Client Requirement to Disregard the Influence on Market Value of Public Improvements
Question: I am aware that development of an opinion of market value also requires development of an opinion of reasonable exposure time linked to the value opinion. The assignment I am working on has an assignment condition under the Uniform Appraisal Standards for Land Acquisitions (the Yellow Book) that requires me to disregard any decrease or increase in market value of the property prior to the effective date of value that is caused by the public improvement for which the property is being acquired. My research indicates the time frames of buyers and sellers are often influenced by pending public improvement projects. Does this requirement represent a jurisdictional exception?
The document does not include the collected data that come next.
(** [except json.JSONDecodeError: continue / except Exception: log.error] *)
Definition script_handler (e : exn) : list LogRecord :=
  match e with
  | JSONDecodeError => []
  | _ => [mkLog platform_name (ScriptTagError e)]
  end.

(** One turn of the loop over the scripts: the log, the results, and
    whether [found_json] was set. *)
Definition script_step (it : ItemRequest) (script : Script) (results : list Result)
  : list LogRecord * list Result * bool :=
  match script_items script with
  | inr (Some entries) =>
      match process_entries it entries results with
      | (results', inr _) => ([], results', true)
      | (results', inl e) => (script_handler e, results', false)
      end
  | inr None => ([], results, false)
  | inl e => (script_handler e, results, false)
  end.

(** Strategy 1: there is no [break], every script is read. *)
Fixpoint scan_scripts (it : ItemRequest) (scripts : list Script) (results : list Result)
  : list LogRecord * list Result * bool :=
  match scripts with
  | [] => ([], results, false)
  | script :: rest =>
      let '(lg, results', found) := script_step it script results in
      let '(lg', results'', found') := scan_scripts it rest results' in
      ((lg ++ lg')%list, results'', found || found')
  end.

Definition listing_title (list_item : ListItem) : string :=
  match select_one list_item TITLE_SELECTOR_BB with
  | Some title_element => get_text title_element
  | None => "N/A"
  end.

(** The link made of an [href]. *)
Definition resolve_link (href : string) : string :=
  if negb (Py.startswith href "http") then "https://www.bestbuy.com" ++ href else href.

Definition listing_link (list_item : ListItem) : option string :=
  match select_one list_item LINK_SELECTOR_BB with
  | Some link_element => option_map resolve_link (href link_element)
  | None => None
  end.

Definition listing_price (list_item : ListItem) : option pyfloat :=
  match select_one list_item PRICE_SELECTOR_BB with
  | Some price_element => _clean_price (JStr (get_text price_element))
  | None => None
  end.

(** Strategy 2: the body of the loop over [list_items]. *)
Definition process_listing (it : ItemRequest) (list_item : ListItem) : M (option Result) :=
  let title := listing_title list_item in
  let link := listing_link list_item in
  let price := listing_price list_item in
  if String.eqb title "N/A" || Py.is_None price || Py.is_None link then ret None
  else
    let result := mkResult platform_name (name it) (JStr title) price None link in
    if BasePlatform._apply_filters result it then ret (Some result) else ret None.

(** [BestbuyPlatform.search] *)
Definition search (it : ItemRequest) (session_get : M Response)
  : list LogRecord * M (list Result) :=
  let '(log1, response) := BasePlatform._make_request platform_name session_get in
  match response with
  | None => (log1, ret [])
  | Some response =>
      if is_blocked response
      then ((log1 ++ [mkLog platform_name Blocked])%list, ret [])
      else
        let '(log2, soup) := BasePlatform._parse_html platform_name response in
        match soup with
        | None => ((log1 ++ log2)%list, ret [])
        | Some soup =>
            let '(log3, results, found_json) :=
              scan_scripts it (select_scripts soup SCRIPT_SELECTOR_BB) [] in
            let results :=
              if negb found_json then
                (results
                 ++ flat_map (fun list_item => listing_results (process_listing it list_item))
                             (select soup RESULT_ITEM_SELECTOR_BB))%list
              else results in
            ((log1 ++ log2 ++ log3)%list, ret results)
        end
  end.

End BestbuyPlatform.

(** ** The four adapters *)

Inductive Platform : Type := EBAY | AMAZON | WALMART | BESTBUY.

(** [platform_obj.search (item)], by platform. *)
Definition search (p : Platform) (it : ItemRequest) (session_get : M Response)
  : list LogRecord * M (list Result) :=
  match p with
  | EBAY => EbayPlatform.search it session_get
  | AMAZON => AmazonPlatform.search it session_get
  | WALMART => WalmartPlatform.search it session_get
  | BESTBUY => BestbuyPlatform.search it session_get
  end.

Definition platform_name (p : Platform) : string :=
  match p with
  | EBAY => EbayPlatform.platform_name
  | AMAZON => AmazonPlatform.platform_name
  | WALMART => WalmartPlatform.platform_name
  | BESTBUY => BestbuyPlatform.platform_name
  end.

(** The block signature each adapter looks for; eBay has none. *)
Definition block_signature (p : Platform) (response : Response) : bool :=
  match p with
  | EBAY => false
  | AMAZON => AmazonPlatform.is_blocked response
  | WALMART => WalmartPlatform.is_blocked response
  | BESTBUY => BestbuyPlatform.is_blocked response
  end.

(** ** [input_processor] *)

(** [float (v)] for a decoded value.  An [int] too large for a float
    raises [OverflowError]. *)
Definition float_overflow_bound : Z := (2 ^ 1024 - 2 ^ 970)%Z.

Definition py_float (v : json) : M pyfloat :=
  match v with
  | JNull => raise TypeError
  | JBool b => ret (Finite (if b then 1 else 0))
  | JInt z =>
      if (Z.abs z <? float_overflow_bound)%Z then ret (Finite (inject_Z z))
      else raise OverflowError
  | JFloat r => ret (PyVal.float_value r)
  | JStr s =>
      match FloatParse.float_of_string s with
      | Some f => ret f
      | None => raise ValueError
      end
  | JArr _ | JObj _ => raise TypeError
  end.

(** An item dict after validation: the value under ['name'], the floats
    now under ['max_price'] and ['min_seller_rating'], and the other
    members. *)
Record ItemDict : Type := mkItemDict {
  d_name : json;
  d_max_price : pyfloat;
  d_min_seller_rating : pyfloat;
  d_others : list (string * json)
}.

(** The input file: whether the path exists, what reading it gives, and
    what [json.loads] makes of the content. *)
Record InputFile : Type := mkInputFile {
  path_exists : bool;
  read : M string;
  json_loads : M json
}.

Module input_processor.

Definition is_coercion_error (e : exn) : bool :=
  match e with
  | ValueError | TypeError => true
  | _ => false
  end.

Definition other_members (m : list (string * json)) : list (string * json) :=
  List.filter
    (fun kv => negb (String.eqb (fst kv) "name" || String.eqb (fst kv) "max_price"
                     || String.eqb (fst kv) "min_seller_rating")) m.

(** The body of the loop over the decoded list: [inr None] when the
    item is skipped. *)
Definition validate_item (v : json) : M (option ItemDict) :=
  match v with
  | JObj m =>
      match PyVal.lookup "name" m, PyVal.lookup "max_price" m with
      | Some n, Some raw_max =>
          mp <- try_except (f <- py_float raw_max ;; ret (Some f)) is_coercion_error None ;;
          match mp with
          | None => ret None
          | Some max_price =>
              let raw_min :=
                match PyVal.lookup "min_seller_rating" m with
                | Some x => x
                | None => JInt 0
                end in
              min_rating <- try_except (py_float raw_min) is_coercion_error (Finite 0) ;;
              ret (Some (mkItemDict n max_price min_rating (other_members m)))
          end
      | _, _ => ret None
      end
  | _ => ret None
  end.

Fixpoint validate_items (data : list json) : M (list ItemDict) :=
  match data with
  | [] => ret []
  | v :: rest =>
      o <- validate_item v ;;
      valid_items <- validate_items rest ;;
      ret (match o with Some d => d :: valid_items | None => valid_items end)
  end.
Response: Yes. In this case, the implementing law for what is commonly known as the Yellow Book precludes you from complying with the USPAP requirement stated in the Comment to USPAP SR 1-2(c), which requires an appraiser to develop an opinion of exposure time when an opinion of market value is developed. In contrast, the Yellow Book provides that “the appraiser shall not link an estimate of market value for federal land acquisitions to a specific estimate of market value.”
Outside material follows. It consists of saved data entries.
(** ** Values that do not parse (C6) *)

(** Whether a turn on a comparison or date operator fails does not
    depend on the value it is given. *)
Lemma step_failure_value q key a b :
  operator_in key ∈ [Some Gt; Some Lt; Some Before; Some After; Some On] →
  step q key a = TypeError ↔ step q key b = TypeError.
Proof.
  intros Hop. unfold step. destruct (includes key "_"); [|by case_bool_decide].
  assert (∀ name o o',
            set_member (ensure q (field_of key)) (field_of key) name o = TypeError
            ↔ set_member (ensure q (field_of key)) (field_of key) name o' = TypeError) as Hs.
  { intros name o o'. unfold set_member.
    by destruct (get _ _) as [[[| |[]] m]| |]. }
  rewrite !elem_of_cons in Hop.
  destruct Hop as [->|[->|[->|[->|[->|Hop]]]]]; simpl; try apply Hs; [done|].
  by apply elem_of_nil in Hop.
Qed.

(** C6, as the code has it. The compiler has no failure for a value that
    does not parse.  For [gt] and [lt] it stores [Number(value)], for
    [between] on a two-element array the [Number] of each element, and
    for [before], [after] and [on] the Date built from the value,
    whatever the value is: a value that is no number is stored as NaN, a
    value that is no date as the Invalid Date the host's parser makes of
    it.  The values are those of a key [<field>_<op>] alone, on a field
    name without underscore that is no property of [Object.prototype];
    among other keys, whether such a key makes the compilation fail does
    not depend on its value. *)
Theorem unparsed_values_are_stored field v v0 v1 uid :
  includes field "_" = false → field ∉ Object_prototype →
  buildFilterQuery [(field +:+ "_gt", v)] uid
    = Ok (<[field := Clause BObject {[ "$gt" := ONum (Number v) ]}]> (owner_query uid))
  ∧ buildFilterQuery [(field +:+ "_lt", v)] uid
    = Ok (<[field := Clause BObject {[ "$lt" := ONum (Number v) ]}]> (owner_query uid))
  ∧ buildFilterQuery [(field +:+ "_between", QArr [v0; v1])] uid
    = Ok (<[field := Clause BObject
                       (<["$lte" := ONum (Number v1)]> {[ "$gte" := ONum (Number v0) ]})]> (owner_query uid))
  ∧ buildFilterQuery [(field +:+ "_before", v)] uid
    = Ok (<[field := Clause BObject {[ "$lt" := ODate (NewDate v) ]}]> (owner_query uid))
  ∧ buildFilterQuery [(field +:+ "_after", v)] uid
    = Ok (<[field := Clause BObject {[ "$gt" := ODate (NewDate v) ]}]> (owner_query uid))
  ∧ buildFilterQuery [(field +:+ "_on", v)] uid
    = Ok (<[field := Clause BObject
                       (<["$lte" := ODate (SetHours (NewDate v) 23 59 59 999)]>
                          {[ "$gte" := ODate (NewDate v) ]})]> (owner_query uid))
  ∧ (StringToNumber (ToString v) = NaN → Number v = NaN)
  ∧ (∀ H, Date_parse H (ToString v) = None →
          time_value H (NewDate v) = None
          ∧ time_value H (SetHours (NewDate v) 23 59 59 999) = None)
  ∧ (∀ q key a b, operator_in key ∈ [Some Gt; Some Lt; Some Before; Some After; Some On] →
       (step q key a = TypeError ↔ step q key b = TypeError)).
Proof.
  intros Hi Hp.
  assert (∀ name o,
            set_member (ensure (owner_query uid) field) field name o
            = Ok (<[field := Clause BObject {[ name := o ]}]> (owner_query uid))) as Hset.
  { intros name o. rewrite ensure_fresh_field by done. apply set_member_fresh. }
  split; [by apply compile_gt|].
  split; [rewrite (compile_single field "lt") by done; apply Hset|].
  split.
  { rewrite (compile_single field "between") by done. simpl. rewrite Hset. simpl.
    unfold set_member, get. rewrite lookup_insert_eq. simpl.
    by rewrite insert_insert_eq. }
  split; [rewrite (compile_single field "before") by done; apply Hset|].
  split; [rewrite (compile_single field "after") by done; apply Hset|].
  split.
  { rewrite (compile_single field "on") by done. simpl. by rewrite insert_ensure. }
  split; [done|]. split; [|apply step_failure_value].
  intros H HNone. simpl. by rewrite HNone.
Qed.

(** The counterexample of C6 as it was stated: [score_gt=abc] compiles,
    with NaN as the bound. *)
Lemma unparsed_number_is_accepted :
  buildFilterQuery [("score_gt", QStr "abc")] 7%N
  = Ok (<["score" := Clause BObject {[ "$gt" := ONum NaN ]}]>
          (owner_query 7%N)).
Proof. reflexivity. Qed.

(** The witness of C6: [score_gt=abc]. *)
Lemma unparsed_values_are_stored_witness :
  includes "score" "_" = false ∧ ("score" ∉ Object_prototype)
  ∧ buildFilterQuery [("score_gt", QStr "abc")] 7%N
    = Ok (<["score" := Clause BObject {[ "$gt" := ONum (Number (QStr "abc")) ]}]>
            (owner_query 7%N))
  ∧ Number (QStr "abc") = NaN.
Proof.
  assert (includes "score" "_" = false) as Hi by reflexivity.
  pose proof score_is_no_builtin as Hp.
  pose proof (unparsed_values_are_stored "score" (QStr "abc") (QStr "a") (QStr "b") 7%N Hi Hp)
    as (Hgt & _ & _ & _ & _ & _ & Hnan & _ & _).
  split; [exact Hi|]. split; [exact Hp|]. split; [exact Hgt|exact (Hnan eq_refl)].
Defined.

(** ** Pagination (C9) *)

Section PaginationFacts.

#[local] Open Scope Z_scope.

(** [Math.ceil(total / limit)] on integers. *)
Lemma ceil_div_opp total limit : 0 < limit → ceil_div total limit = - ((- total) / limit).
Proof.
  intros Hl. destruct limit as [|p|p]; try lia.
  unfold ceil_div, Qceiling, Qfloor, Qdiv, Qinv, Qmult, Qopp, inject_Z. simpl.
  by rewrite Z.mul_1_r.
Qed.

Lemma ceil_div_bounds total limit :
  0 < limit →
  (ceil_div total limit - 1) * limit < total ≤ ceil_div total limit * limit.
Proof.
  intros Hl. rewrite ceil_div_opp by done.
  pose proof (Z.div_mod (- total) limit ltac:(lia)) as Hdm.
  pose proof (Z.mod_pos_bound (- total) limit Hl) as Hm.
  nia.
Qed.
Is a “Waiver Valuation” a Jurisdictional Exception?
Question: The Federal Highway Administration (FHWA) permits a “waiver valuation.” To quote 49 CFR 24.102(c)(2), “The term waiver valuation means the valuation process used and the product produced when the agency determines that an appraisal is not required, pursuant to 24.102(c)(2) appraisal waiver.” Is this an application of the JURISDICTIONAL EXCEPTION RULE?
Response: No. There is no jurisdictional exception in the situation described. USPAP does not establish who or which assignments must comply. An agency may determine that an appraisal is not required for a specific situation, and may elect to rely on a waiver valuation.
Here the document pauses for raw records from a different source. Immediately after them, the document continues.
(** * LabelMed: a shallow embedding of [main.py]

    [main.py] is a small PyQt5 annotation tool.  The operator opens an
    image, clicks a center point, and saves a LabelMe-compatible JSON file
    holding one clipped 600x600 rectangle and the base64 image bytes.

    The embedding follows the source class by class:
    - Qt value classes ([QPoint], [QRect], [QPixmap]) as records over [Z];
    - [ImageLabel] as a record of its three attributes, its methods as
      functions that thread the record;
    - [MainWindow] slots as functions over the window and a [World]
      (files on disk, the operator's dialog answers, observable effects);
    - Python exceptions as the [Raise] case of [result].

    Python integers are unbounded, so all arithmetic is done in [Z]. *)

From Stdlib Require Import ZArith String Ascii List Lia Bool.
From Stdlib.Strings Require Import Byte.
From stdpp Require Import gmap strings.
Import ListNotations.
Open Scope Z_scope.

(** ** Exceptions and results *)

Inductive exn :=
| ValueError (msg : string)
| AttributeError (msg : string)
| FileNotFoundError (path : string)
| OSError (path : string).

Inductive result (A : Type) :=
| Ok (a : A)
| Raise (e : exn).
Arguments Ok {A} a.
Arguments Raise {A} e.

#[global] Instance result_ret : MRet result := fun _ a => Ok a.

#[global] Instance result_bind : MBind result := fun _ _ k r =>
  match r with
  | Ok a => k a
  | Raise e => Raise e
  end.

(** ** JSON values

    The dictionary handed to [json.dump].  Python dictionaries keep their
    insertion order, so objects are association lists.  [JFloat z] is the
    Python float whose value is the integer [z]; the only floats in the
    program are [float(i)] for a C [int] [i], which is exact. *)

#[warnings="-register-all"]
Inductive Json :=
| JNull
| JInt (z : Z)
| JFloat (z : Z)
| JStr (s : string)
| JList (items : list Json)
| JDict (fields : list (string * Json)).

Fixpoint assoc (key : string) (fields : list (string * Json)) : option Json :=
  match fields with
  | [] => None
  | (k, v) :: rest => if String.eqb k key then Some v else assoc key rest
  end.

(** [d[key]] on a JSON value; [None] when [d] is not an object or lacks
    the key. *)
Definition get (key : string) (d : Json) : option Json :=
  match d with
  | JDict fields => assoc key fields
  | _ => None
  end.

(** ** The platform: library code the program calls but does not define *)

Class Platform := {
  (** Qt's image readers: the pixel size of the raster the bytes decode
      to, or [None] when no reader accepts them. *)
  decode_image : list byte -> option (Z * Z);
  (** [json.dump(data, fp, ensure_ascii=False, indent=2)] followed by the
      UTF-8 encoding of the text. *)
  json_dump : Json -> list byte;
  (** Whether [open(path, "w")] succeeds. *)
  writable : string -> bool
}.

(** ** Qt value classes *)

Module QPoint.
Record t := mk { x : Z; y : Z }.

Definition isNull (p : t) : bool := (x p =? 0) && (y p =? 0).

(** PyQt5 gives [QPoint] a [__bool__] that is [not isNull()]. *)
Definition truthy (p : t) : bool := negb (isNull p).
End QPoint.

Module QRect.
(** Qt stores the two corners; [QRect(topLeft, bottomRight)] copies
    them and [left], [top], [right], [bottom] read them back. *)
Record t := mk { x1 : Z; y1 : Z; x2 : Z; y2 : Z }.

Definition of_points (topLeft bottomRight : QPoint.t) : t :=
  {| x1 := QPoint.x topLeft; y1 := QPoint.y topLeft;
     x2 := QPoint.x bottomRight; y2 := QPoint.y bottomRight |}.

Definition left (r : t) : Z := x1 r.
Definition top (r : t) : Z := y1 r.
Definition right (r : t) : Z := x2 r.
Definition bottom (r : t) : Z := y2 r.
End QRect.

Module QPixmap.
Record t := mk { width : Z; height : Z }.

(** The null pixmap has zero width and height. *)
Definition null : t := {| width := 0; height := 0 |}.

Definition isNull (pm : t) : bool := (width pm <=? 0) || (height pm <=? 0).

(** [QPixmap(path)]: read the file and decode it; a missing file or
    undecodable bytes give the null pixmap. *)
Definition load `{Platform} (files : gmap string (list byte))
    (path : string) : t :=
  match files !! path with
  | Some bytes =>
      match decode_image bytes with
      | Some (w, h) => {| width := w; height := h |}
      | None => null
      end
  | None => null
  end.
End QPixmap.

(** The range of a C [int], which is what [QPoint] stores. *)
Definition in_int (z : Z) : Prop := - 2 ^ 31 <= z < 2 ^ 31.

(** ** Observable effects *)

Inductive effect :=
| Critical (title text : string)
| Warning (title text : string)
| Information (title text : string)
| DrawRect (rect : QRect.t)
| JsonDump (path : string) (data : Json).

Inductive MouseButton := LeftButton | RightButton | MiddleButton.

Record QMouseEvent := { button : MouseButton; pos : QPoint.t }.

Definition is_left (b : MouseButton) : bool :=
  match b with
  | LeftButton => true
  | _ => false
  end.

(** ** class ImageLabel *)

Module ImageLabel.

Definition RECT_SIZE : Z := 600.

Record t := mk {
  _pixmap : option QPixmap.t;
  image_path : option string;
  center_point : option QPoint.t
}.

Definition __init__ : t :=
  {| _pixmap := None; image_path := None; center_point := None |}.

Definition set_pixmap (v : option QPixmap.t) (self : t) : t :=
  {| _pixmap := v; image_path := image_path self;
     center_point := center_point self |}.

Definition set_image_path (v : option string) (self : t) : t :=
  {| _pixmap := _pixmap self; image_path := v;
     center_point := center_point self |}.

Definition set_center_point (v : option QPoint.t) (self : t) : t :=
  {| _pixmap := _pixmap self; image_path := image_path self;
     center_point := v |}.

(** Truth value of [self._pixmap]: [None] is false, a pixmap object is
    true.  Only non-null pixmaps are ever stored. *)
Definition pixmap_truthy (self : t) : bool :=
  match _pixmap self with
  | Some _ => true
  | None => false
  end.

(** Truth value of [self.center_point]: [None] is false and so is the
    null point [QPoint(0, 0)]. *)
Definition center_truthy (self : t) : bool :=
  match center_point self with
  | Some p => QPoint.truthy p
  | None => false
  end.

Definition load_image `{Platform} (files : gmap string (list byte))
    (path : string) (self : t) : result unit * t :=
  let pm := QPixmap.load files path in
  if QPixmap.isNull pm then
    (Raise (ValueError ("Cannot load image: " ++ path)), self)
  else
    let self := set_pixmap (Some pm) self in
    let self := set_image_path (Some path) self in
    let self := set_center_point None self in
    (Ok tt, self).

Definition pixmap_size (self : t) : Z * Z :=
  match _pixmap self with
  | None => (0, 0)
  | Some pm => (QPixmap.width pm, QPixmap.height pm)
  end.

(** [self.center_point.x()] fails on [None]. *)
Definition _current_qrect (self : t) : result QRect.t :=
  let half := RECT_SIZE / 2 in
  match center_point self with
  | None => Raise (AttributeError "'NoneType' object has no attribute 'x'")
  | Some c =>
      let cx := QPoint.x c in
      let cy := QPoint.y c in
      let '(img_w, img_h) := pixmap_size self in
      let x1 := Z.max 0 (cx - half) in
      let y1 := Z.max 0 (cy - half) in
      let x2 := Z.min img_w (cx + half) in
      let y2 := Z.min img_h (cy + half) in
      Ok (QRect.of_points (QPoint.mk x1 y1) (QPoint.mk x2 y2))
  end.

(** The four numbers are floats in Python; each is the exact image of
    the integer given here. *)
Definition rectangle_points (self : t) : result (option (list (list Z))) :=
  if negb (center_truthy self && pixmap_truthy self) then Ok None
  else
    rect ← _current_qrect self;
    Ok (Some [[QRect.left rect; QRect.top rect];
              [QRect.right rect; QRect.bottom rect]]).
An appraiser who is required to practice under USPAP, or chooses to do so, must still comply with USPAP. However, nothing in the definition of waiver valuation precludes the appraiser from complying with USPAP. Compliance with USPAP sometimes with a different minimum set of requirements, distinct from what might be desired by a particular intended use or user. These additional obligations may impact an appraiser’s decision whether they choose to accept the assignment.
It is important that an appraiser take the time and effort to clearly understand all the assignment elements, and make an appropriate scope of work decision that complies with the appraiser’s obligation to be able to demonstrate that the scope of work is sufficient to produce credible assignment results.
Client Requirement to Assume No Contamination Exists
Question: The Federal Highway Administration (FHWA) publishes a “Guide for Preparing an Appraisal Scope of Work.” One of the items listed is that the property being acquired should be “appraised as if free and clear of contamination,” unless otherwise specified. Is this a jurisdictional exception, extraordinary assumption, or hypothetical condition?
Response: This situation is not an application of the JURISDICTIONAL EXCEPTION RULE. Rather, if contamination is an aspect of the valuation, the situation calls for either an extraordinary assumption or a hypothetical condition. In the DEFINITIONS section, an extraordinary assumption is defined as:
an assumption, directly related to a specific assignment, which, if found to be false, could alter the appraiser’s opinions or conclusions.
A hypothetical condition is defined as: that which is contrary to what exists but is supposed for the purpose of analysis. If the contamination status of the property is uncertain and cannot be determined, an extraordinary assumption is appropriate. If the property is known to be contaminated, a hypothetical condition to the contrary would be required.